The Celtic coracles of the British Isles are round or oblong-shaped skin-covered boats. In their simplest form, they are propelled with a paddle and meant for light inshore work. The Irish called all of their skinboats currachs; coracles were called river currachs, and they evolved into the oar-propelled currach by increasing their length, adding tholepins for oars, and finishing the sterns with transoms. Today, we are most familiar with currachs built with fine bows and two or more rowing positions. Some of these craft, however, were built with round bows, so one could either to sit on a thwart and row or kneel in the bow and pull the craft through the water with a paddle, using a draw stroke.
I recently imagined a new type of coracle, which I call the New World Coracle, as a one-person workboat that would retain its roundness forward and aft. The boat is 8' long and has a 44" beam. The shape I ended up with is surprisingly similar to, though much smaller than, the small tugboats of the early 20th century. As dissimilar in size, propulsion, and function as these two types are, they are both highly maneuverable workboats with no sharp edges.

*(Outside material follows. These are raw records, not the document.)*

(** A message decoded into its buffer: the block starts with the address, the
    payload follows it inside the block. *)
Definition decoded (m : HevSocks5UDPMsg) (addrlen datlen : Z) (block : list Z) : Prop :=
  m = mkMsg (APtr block) (drop (Z.to_nat addrlen) block) datlen ∧
  Z.of_nat (length block) = UDP_BUF_SIZE ∧ bytes_ok block ∧ 2 ≤ addrlen ∧ 0 ≤ datlen ∧
  addrlen + datlen ≤ UDP_BUF_SIZE.

Lemma recv_body_spec fd b0 b1 h a0 a1 m (c : C) :
  bytes_ok [b0; b1; h; a0; a1] → receptive m →
  let datlen := 256 * b0 + b1 in
  wp ub (recv_body fd [b0; b1; h; a0; a1] m c) (λ r tr, let '(o, c') := r in
    c' = c ∧ sent fd tr = [] ∧
    match o with
    | inl m' => ∃ rest, 5 ≤ h ∧ Z.of_nat (length (rcvd fd tr)) = h - 5 + datlen ∧
        decoded m' (h - 3) datlen (a0 :: a1 :: rcvd fd tr ++ rest)
    | inr (res, m') =>
        m_addr m' = m_addr m ∧ m_len m' = m_len m ∧ Z.of_nat (length (m_buf m')) = UDP_BUF_SIZE ∧
        (res ≤ 0 ∧ (h < 5 ∨ UDP_BUF_SIZE < h - 3 + datlen ∨ h - 5 + datlen = 0 ∨
            Z.of_nat (length (rcvd fd tr)) < h - 5 + datlen) ∨
         0 < res < h - 5 + datlen ∧ Z.of_nat (length (rcvd fd tr)) = res ∧ cut tr)
    end).
Proof.
  intros Hb (Hl & Hbm & Hlen) datlen. rewrite !Forall_cons in Hb. destruct Hb as (H0 & H1 & Hh & Ha0 & Ha1 & _).
  unfold UDP_BUF_SIZE in *. unfold recv_body. eapply wp_lift; [reflexivity |].
  case_decide as Hh5; [cbn; split_and!; try done; left; lia |]. cbv zeta.
  eapply wp_lift; [reflexivity |]. cbn [Pos.of_succ_nat].
  assert (ntohs (un_le16 b0 b1) = datlen) as ->.
  { rewrite un_le16_sum by done. unfold ntohs. rewrite Z.add_comm, htons_sum by done. unfold datlen. lia. }
  unfold byte_ok in *. rewrite Hlen, u64_small by lia.
  case_decide as Hd; [cbn; split_and!; try done; left; lia |].
  apply wp_call. intros x Hx. replace (h - 3 - 2 + datlen) with (h - 5 + datlen) in * by lia.
  destruct (recv_le _ _ _ Hx) as (Hlx & Hbx & Hpos & Hneg); [lia |].
  destruct (mem_write (m_buf m) 2 (data x)) as [buf|] eqn:Ew;
    [|unfold mem_write in Ew; rewrite decide_True in Ew by lia; done].
  pose proof (mem_write_length _ _ _ _ Ew) as Hlb.
  assert (bytes_ok buf) as Hbb by exact (mem_write_bytes _ _ _ _ Hbm Hbx Ew).
  eapply wp_lift; [done |]. case_decide as Hr.
  { unfold mret, P_ret; cbn [wp]. rewrite rcvd_recv. cbn [rcvd]. split_and!; try done; cbn; [lia |].
    unfold rcvd. cbn. rewrite app_nil_r.
    destruct (decide (0 < ret x)) as [Hp | Hp]; [specialize (Hpos Hp); right; split_and!; [lia.. | left; cbn; lia] |].
    rewrite Hneg by lia. cbn. left. lia. }
  do 2 (eapply wp_lift; [reflexivity |]).
  destruct buf as [|z0 [|z1 buf]]; [cbn in Hlb; lia.. |].
  eapply wp_lift; [apply mem_set_0 |]. eapply wp_lift; [apply mem_set_1 |].
  assert (∃ rest, buf = data x ++ rest) as [rest ->].
  { unfold mem_write in Ew. rewrite decide_True in Ew by lia. change (Z.to_nat 2) with 2%nat in Ew.
    destruct (m_buf m) as [|? [|? mb]]; [cbn in Hl; lia.. |]. cbn [take app] in Ew.
    injection Ew as _ _ <-. eauto. }
  unfold mret, P_ret; cbn [wp]. rewrite rcvd_recv. change (rcvd fd []) with (@nil Z). rewrite app_nil_r.
  split; [done |]. split; [done |]. exists rest.
  split; [lia |]. split; [destruct (decide (0 < ret x)); [lia | rewrite Hneg by lia; cbn; lia] |].
  split; [done |]. rewrite !Forall_cons in Hbb. cbn in Hlb |- *.
  unfold UDP_BUF_SIZE. split_and!; try lia. rewrite !Forall_cons. split_and!; [done.. | apply Hbb].
Qed.

(** A message decoded from the bytes of one frame. *)
Definition decoded_from (bs : list Z) (m : HevSocks5UDPMsg) : Prop :=
  ∃ b0 b1 h a0 a1 body rest, bs = b0 :: b1 :: h :: a0 :: a1 :: body ∧
    Z.of_nat (length body) = h - 5 + (256 * b0 + b1) ∧
    decoded m (h - 3) (256 * b0 + b1) (a0 :: a1 :: body ++ rest).

(** What a receive leaves: the messages [dn] decoded from the complete frames
    of the stream, and the bytes [tail] of a frame it did not finish. *)
Definition recv_post (fd rlen : Z) (n : nat) (r : Z * list HevSocks5UDPMsg) (tr : list (ev * resp)) : Prop :=
  ∃ fs dn rest tail, r.2 = dn ++ rest ∧ length r.2 = n ∧ Forall2 decoded_from fs dn ∧
    rcvd fd tr = concat fs ++ tail ∧ (r.1 ≤ 0 ∨ r.1 = rlen + Z.of_nat (length dn) ∨ tail ≠ [] ∧ cut tr).

Lemma recv_loop_spec fd ms : Forall receptive ms → ∀ rlen (c : C),
  wp ub (recvmmsg_tcp_loop fd rlen ms c) (λ r tr,
    r.2 = c ∧ sent fd tr = [] ∧ recv_post fd rlen (length ms) r.1 tr).
Proof.
  induction 1 as [|m ms Hm _ IH]; intros rlen c.
  { unfold recvmmsg_tcp_loop, mret, P_ret; cbn [wp]. split_and!; [done.. |].
    exists [], [], [], []. split_and!; try done. right; left. cbn. lia. }
  cbn [recvmmsg_tcp_loop].
  eapply wp_then; [apply recv_head_spec |]. intros [res hdr] ? t1 (-> & Hr1 & Hbh & Hlh & H5 & H0 & Hs1 & Hcut).
  destruct (decide (res ≠ 5)) as [Hres | Hres].
  { unfold mret, P_ret; cbn [wp]. rewrite app_nil_r. split_and!; [done.. |].
    exists [], [], (m :: ms), hdr. split_and!; [done | done | constructor | done |]. cbn.
    case_decide; [right; left; lia |]. destruct (decide (res ≤ 0)); [by left | right; right]. split; [apply H0 | apply Hcut]; lia. }
  assert (length hdr = 5%nat) as Hl5 by (apply H5; lia).
  destruct hdr as [|b0 [|b1 [|h [|a0 [|a1 [|? ?]]]]]]; try done.
  eapply wp_then; [by apply recv_body_spec |]. intros o ? t2 (-> & Hs2 & Ho).
  destruct o as [m'|[res2 m']].
  - destruct Ho as (rest & Hh5 & Hl2 & Hdec).
    eapply wp_then; [apply IH |]. intros [res3 ms3] c3 t3 (Ec & Hs3 & fs & dn & rest3 & tail & E & Hl & Hfs & Ht & Hc).
    cbn [fst snd] in *. unfold mret, P_ret; cbn [wp fst snd]. rewrite app_nil_r, !sent_app, Hs1, Hs2, Hs3.
    split_and!; [done.. |]. exists ((b0 :: b1 :: h :: a0 :: a1 :: rcvd fd t2) :: fs), (m' :: dn), rest3, tail.
    cbn [fst snd app length concat]. split_and!; [by f_equal | by f_equal | | | ].
    + constructor; [|done]. exists b0, b1, h, a0, a1, (rcvd fd t2), rest. by split_and!.
    + rewrite !rcvd_app, Hr1, Ht. cbn [app]. by rewrite <-app_assoc.
    + destruct Hc as [? | [? | [? ?]]]; [by left | right; left; lia | right; right; split; [done |]].
      rewrite !cut_app. tauto.
  - unfold mret, P_ret; cbn [wp]. rewrite app_nil_r, sent_app, Hs1, Hs2. split_and!; [done.. |].
    exists [], [], (m' :: ms), (rcvd fd (t1 ++ t2)). split_and!; [done | done | constructor | done |].
    destruct Ho as (_ & _ & _ & [[? _] | (_ & _ & ?)]); [by left | right; right].
    rewrite rcvd_app, Hr1, cut_app. split; [done | by right].
Qed.

(** A complete frame that fits a buffer: five bytes of header, and a body of
    the announced length, at least one byte. *)
Definition frame_ok (f : list Z) : Prop :=
  ∃ b0 b1 h a0 a1 body, f = b0 :: b1 :: h :: a0 :: a1 :: body ∧ body ≠ [] ∧ 5 ≤ h ∧
    Z.of_nat (length body) = h - 5 + (256 * b0 + b1) ∧ h - 3 + (256 * b0 + b1) ≤ UDP_BUF_SIZE.

(** However the stream was cut: complete frames at the start of the bytes that
    were received are decoded, one for each buffer, and their number is
    returned when nothing else was received. *)
Lemma recv_loop_complete fd fs tail : Forall frame_ok fs → ∀ ms rlen (c : C),
  (length fs ≤ length ms)%nat → 0 ≤ rlen → Forall receptive ms →
  wp ub (recvmmsg_tcp_loop fd rlen ms c) (λ r tr, let '(res, ms', c') := r in
    rcvd fd tr = concat fs ++ tail →
    Forall2 decoded_from fs (take (length fs) ms') ∧
    (tail = [] → 0 < rlen + Z.of_nat (length fs) ∨ length ms = length fs → res = rlen + Z.of_nat (length fs))).
Proof.
  induction 1 as [|f fs Hf _ IH]; intros ms rlen c Hms Hrl Hrec.
  { destruct ms as [|m ms]; [cbn; intros _; split; [constructor | lia] |]. cbn [recvmmsg_tcp_loop].
    eapply wp_then; [apply recv_head_spec |]. intros [res hdr] ? t1 (-> & Hr1 & Hbh & Hlh & H5 & H0 & _).
    case_decide as Hres.
    - unfold mret, P_ret; cbn [wp]. rewrite app_nil_r, Hr1. cbn. intros E. split; [constructor |]. intros ->.
      intros [? | ?]; [|done]. rewrite decide_True by lia. lia.
    - assert (length hdr = 5%nat) as Hl5 by (apply H5; lia).
      destruct hdr as [|b0 [|b1 [|h [|a0 [|a1 [|? ?]]]]]]; try done. apply Forall_cons in Hrec as [Hm Hrec].
      eapply wp_then; [by apply recv_body_spec |]. intros o ? t2 (-> & _).
      eapply wp_mono with (Q := λ _ _, True).
      2:{ intros [[res' ms'] c'] tr _. rewrite rcvd_app, Hr1. intros E. split; [constructor |]. by intros ->. }
      destruct o as [m' | [res' m']]; [|done]. eapply wp_then; [by apply recv_loop_spec |]. by intros [? ?] ? ? _. }
  destruct ms as [|m ms]; [cbn in Hms; lia |]. apply Forall_cons in Hrec as [Hm Hrec].
  cbn [recvmmsg_tcp_loop concat]. destruct Hf as (d0 & d1 & h' & e0 & e1 & body & -> & Hne & Hh & Hlb & Hfit).
  eapply wp_then; [apply recv_head_spec |]. intros [res hdr] ? t1 (-> & Hr1 & Hbh & Hlh & H5 & _ & _ & _).
  case_decide as Hres.
  { unfold mret, P_ret; cbn [wp]. rewrite app_nil_r, Hr1. intros E. exfalso. apply (f_equal length) in E.
    cbn in E. destruct (decide (length hdr = 5%nat)); [|lia]. apply Hres, H5. done. }
  assert (length hdr = 5%nat) as Hl5 by (apply H5; lia).
  destruct hdr as [|b0 [|b1 [|h [|a0 [|a1 [|? ?]]]]]]; try done.
  eapply wp_then; [by apply recv_body_spec |]. intros o ? t2 (-> & _ & Ho).
  assert (∀ t, rcvd fd (t1 ++ t2 ++ t) = ((d0 :: d1 :: h' :: e0 :: e1 :: body) ++ concat fs) ++ tail →
    [b0; b1; h; a0; a1] = [d0; d1; h'; e0; e1] ∧ rcvd fd t2 ++ rcvd fd t = body ++ concat fs ++ tail) as Hsplit.
  { intros t E. rewrite !rcvd_app, Hr1, <-app_assoc in E. cbn [app] in E. injection E as -> -> -> -> -> E. done. }
  destruct o as [m'|[res2 m']].
  - destruct Ho as (rest & Hh5 & Hl2 & Hdec).
    eapply wp_then; [apply (IH ms (rlen + 1) c); [cbn in Hms; lia | lia | done] |]. intros [res3 ms3] ? t3 HQ.
    unfold mret, P_ret; cbn [wp]. rewrite app_nil_r. intros E.
    destruct (Hsplit t3 E) as [[= -> -> -> -> ->] E2].
    apply app_inj_1 in E2 as [E2 E3]; [|lia]. destruct (HQ E3) as [Hc Hr3].
    split; [|intros Ht _; rewrite Hr3 by (done || (left; lia)); cbn; lia].
    cbn [length take]. constructor; [|done]. exists d0, d1, h', e0, e1, body, rest. rewrite <-E2. by split_and!.
  - unfold mret, P_ret; cbn [wp]. intros E. exfalso.
    destruct (Hsplit [] E) as [[= -> -> -> -> ->] E2]. destruct Ho as (_ & _ & _ & Ho).
    apply (f_equal length) in E2. change (rcvd fd []) with (@nil Z) in E2.
    rewrite app_nil_r, !length_app in E2. destruct body; [done |]. cbn [length] in *. lia.
Qed.

(** A message decoded from the frame of a datagram carries it. *)
Lemma decoded_carries d m : dgram_ok d → decoded_from (frame_of d) m → carries d m.
Proof.
  intros (Ha & Hw & Hdl) (b0 & b1 & h & a0 & a1 & body & rest & E & Hlb & -> & _).
  pose proof (wire_length_bounds _ Ha) as Hwb. unfold UDP_BUF_SIZE in *. unfold frame_of in E.
  destruct (wire d.1) as [|w0 [|w1 w]] eqn:Ew; [cbn in Hwb; lia.. |].
  cbn [app] in E. injection E as <- <- <- <- <- <-. rewrite <-(Z.div_mod (Z.of_nat (length d.2)) 256) by lia.
  exists (d.2 ++ rest), rest. rewrite Ew. cbn [m_addr m_buf m_len]. split_and!; [by rewrite <-!app_assoc | | done].
  replace (Z.to_nat _) with (length (w0 :: w1 :: w)) by (cbn [length]; lia).
  replace (w0 :: w1 :: (w ++ d.2) ++ rest) with ((w0 :: w1 :: w) ++ d.2 ++ rest) by (cbn; by rewrite <-app_assoc).
  apply drop_app_length.
Qed.

Lemma decoded_carry ds ms : Forall dgram_ok ds → Forall2 decoded_from (frame_of <$> ds) ms → Forall2 carries ds ms.
Proof.
  intros Hds. revert ms. induction Hds as [|d ds Hd _ IH]; intros ms H; inversion H; subst; constructor;
    [by apply decoded_carries | by apply IH].
Qed.

Lemma frame_of_ok d : dgram_ok d → frame_ok (frame_of d).
Proof.
  intros (Ha & Hw & Hdl). pose proof (wire_length_bounds _ Ha) as Hwb. unfold frame_of, UDP_BUF_SIZE in *.
  destruct (wire d.1) as [|w0 [|w1 w]] eqn:Ew; [cbn in Hwb; lia.. |]. cbn [app].
  eexists _, _, _, w0, w1, (w ++ d.2). split; [reflexivity |]. cbn [length] in *.
  rewrite <-(Z.div_mod (Z.of_nat (length d.2)) 256) by lia. rewrite length_app. unfold UDP_BUF_SIZE. split_and!; try lia.
  destruct w; [cbn in Hwb; lia | done].
Qed.

End Frames.

(** If the bytes received are the frames of at most as many datagrams as there
    are buffers, those datagrams are decoded. *)
Lemma recv_loop_decodes {C} `{!Socks5UDP C} ub fd ds ms rlen (c : C) : Forall dgram_ok ds →
  (length ds ≤ length ms)%nat → 0 ≤ rlen → Forall receptive ms →
  wp ub (recvmmsg_tcp_loop fd rlen ms c) (λ r tr, let '(res, ms', c') := r in
    rcvd fd tr = concat (frame_of <$> ds) →
    (0 < rlen + Z.of_nat (length ds) ∨ length ms = length ds → res = rlen + Z.of_nat (length ds)) ∧
    length ms' = length ms ∧ Forall2 carries ds (take (length ds) ms')).
Proof.
  intros Hds Hl Hr Hms. eapply wp_mono.
  - apply wp_and; [by apply (recv_loop_spec ub fd ms Hms rlen c) |].
    apply (recv_loop_complete True fd (frame_of <$> ds) []); [| by rewrite length_fmap | done | done].
    apply Forall_fmap. eapply Forall_impl; [exact Hds | apply frame_of_ok].
  - intros [[res ms'] c'] tr [(_ & _ & (? & ? & ? & ? & _ & Hl' & _)) H] E. rewrite app_nil_r, !length_fmap in H.
    destruct (H E) as [Hd Hres]. split; [by apply Hres |]. split; [exact Hl' |].
    by apply decoded_carry.
Qed.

The seed of the New World Coracle was planted when I visited a baidarka-building class at WoodenBoat School in 1998. The lashings connecting the stringers to the ribs fascinated me, and I thought it was a shame that the decking would hide most of the visual rhythms created by this repetitive weaving. I decided to try lashing together a boat of my own, a double-paddle canoe. The process proved to be relaxing, and the resulting boat structurally sound, simple, and pleasing to the eye.